There's been a couple of days in the past year or two where the TCM lineup has been a bunch of musical biopics, of which there seem to be more than I realize. And here, by musical biopics I mean biographical movies of mostly composer/songwriter types; not movies about famous people that have for some reason been turned into musicals. Well, tomorrow, June 5, is another such day, and once again I've got one of the movies in the TCM lineup on my DVR just waiting more me to do a post on it. That movie is Shine on, Harvest Moon, which airs at 9:30 AM.
Shine on Harvest Moon is the purported story of the two people credited with writing it, Nora Bays (Ann Sheridan) and Jack Norworth (Dennis Morgan). They're certainly the ones who made the song a popular standard, although apparently in those days it was common practice for someone to buy all the rights to the song including being credited as the songwriters. As the movie opens, it's around 1905 in Milwaukee. Vaudeville is the big thing, and Jack is a single act in a traveling vaudeville show, as is Blanche (Irene Mallory), who is presented as someone you think is going to become romantically involved with Jack. Also in the show are the magician Georgetti (Jack Carson) and his ditzy assistant Margie (Marie Wilson) who eventually get married and become friends of Jack and Nora's, showing up several times throughout the movie.
Nora is only seen a bit later, when Jack sees her performing at a cabaret and realizes she'd be pefect for the sort of songs he's trying to get published. What he doesn't know is that Nora is being pursude by Dan Costello (Robert Shayne), who ones the place where Nora is performing. Nora resists Dan's advances, while Jack resists Blanche's, and Jack and Nora go off together, in part to do their own vaudeville act and in part for Jack to write songs for Nora to sing.
But what the two don't know is that they've made some powerful enemies. Costello becomes more and more successful as a producer and theater owner, while Blanche seems to become somewhat successful as a performer and wants to make certain that Jack sings with her. With that in mind, Dan pretty much blacklists Nora which effectively means blacklisting Jack too unless he wants to give in and do a double with Blanche or have her sing his songs. Even a good friend like "Poppa" Carl (S.Z. Sakall) can't help get them bookings. Oh, he does get them an audition, but Dan finds out before the scheduled time leaving Jack and Nora to audition for an empty theater.
Eventually Nora gives up and leaves Jack so that he can have some success, but we know the movie is going to have a happy ending, so Poppa Carl figures out a way to get Jack to bring Nora into the act that Dan and Blanche can't stop. They then perform the title song as well as another number, "Time Waits for No One", in a Technicolor finale (the rest of the movie is in black and white), before living happily ever after.

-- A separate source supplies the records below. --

(** ** Properties *)

(** C2. Record, then replay, with threads.  Take any program of several threads
    whose code and whose other system calls are deterministic when one thread
    runs at a time, and which asks no [recvfrom] for the sender.  A thread the
    timer stops may be anywhere in its code, but has written no memory since its
    last call, and goes on as it would from there; calls do not wait for other
    threads; the leader dies last; no signal comes but the recorder's own stops.
    Run it under the recorder whenever the alarms come, in whatever order stops
    are reported and whatever the outside world answers, in results and writes
    as the kernel documents them; and let the recording complete into a file
    that takes every write.  That file reads back; launching the replay
    from it, where the threads get other pids, and running to the end reports
    the same exit code, has consumed every record, and leaves the memory and the
    process's kernel-side state exactly as the recorded run left them. *)
Theorem threads_record_then_replay {U E} `{Code U E} (rec rep : list Z) `{Unwind (procs U E)}
    (crc32 : list byte → Z) (c : Cmdline) (fuel : nat) (w w' : procs U E) (file0 file : sink) (o : RecordOutcome) (code : Z) :
  (∀ bs, in_u 32 (crc32 bs)) → cmdline_fits c →
  BASE_HEADER_LEN + blen (encode_cmdline (program c) (args c)) < 2 ^ 16 →
  pids_ok rec → pids_ok rep → (length rec ≤ length rep)%nat → code_wf → Forall input_wf (w_inputs w) →
  record_command (H := threads_kernel rec) crc32 (program c) (args c) fuel (w, file0) = (Ok (Some o), (w', file)) →
  accepts_all file0 → exit_code o = Some code → 1 < threads_followed o →
  ∀ src v fuel' steps, only_chunks src = true → src_data src = snk_data file →
    events_recorded o ≤ Z.of_nat fuel' → (0 < steps)%nat →
  ∃ r s0 v' s1, open src = Ok r ∧
    launch (H := threads_kernel rep) (Ok (r_cmdline r, collect crc32 (collect_fuel r) r)) v = (Ok s0, v') ∧
    run_to_end (H := threads_kernel rep) fuel' steps s0 = (Ok (Some (OutExited code)), s1) ∧
    drop (ss_cursor s1) (ss_records s0) = [] ∧ w_shared (ss_world s1) = w_shared w'.
Proof.
  intros Hcrc Hc Hlen Hrec Hrep Hmany Hwf Hin Hx Hh Hcode Hthreads src v fuel' steps Hsrc Hdata Hf Hsteps.
  destruct (record_command_threads rec Hrec _ _ _ _ _ _ _ _ _ Hwf Hc Hlen Hin Hx Hh Hcode Hthreads)
    as (es & Hd & Hex & Hn & Hb).
  rewrite Hd in Hdata. destruct (read_back crc32 c es src Hcrc Hc Hlen (executes_fits _ Hrec _ _ _ _ _ Hwf Hex) Hb Hsrc Hdata)
    as (r & Ho & _ & Hrc & Hcol). destruct steps as [|n]; [lia|].
  rewrite Hn in Hf. unfold blen in Hf. replace fuel' with (length es + (fuel' - length es))%nat by lia.
  destruct (execution_replayed rec rep Hrec Hrep Hmany c es code _ v (fuel' - length es) n Hwf Hex)
    as (s0 & v' & Hl & Hrecs & s1 & Hrun & Hcur & Hsh).
  exists r, s0, v', s1. rewrite Hrc, Hcol, Hrecs, Hcur. split; [done|]. split; [done|]. split; [done|]. split; [|done].
  apply length_zero_iff_nil. rewrite length_drop, number_length. lia.
Qed.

Or at least the movie Shine On, Harvest Moon would have you believe. Jack and Nora would get divorced and go on to have multiple spouses, while as mentioned above there's a question as to whether they even wrote the song. Indeed, the songs in the movie are mostly a pastiche of stuff from the first decade of the century. It's another of those movies that tries to bring turn-of-the-century nostalgia to audiences who were spending their time outside the theater worrying about the war raging over in Europe and the Pacific, having been released in the spring of 1944. Audiences of the day might have liked it, but it's one that, unlike Roughly Speaking, hasn't aged very well.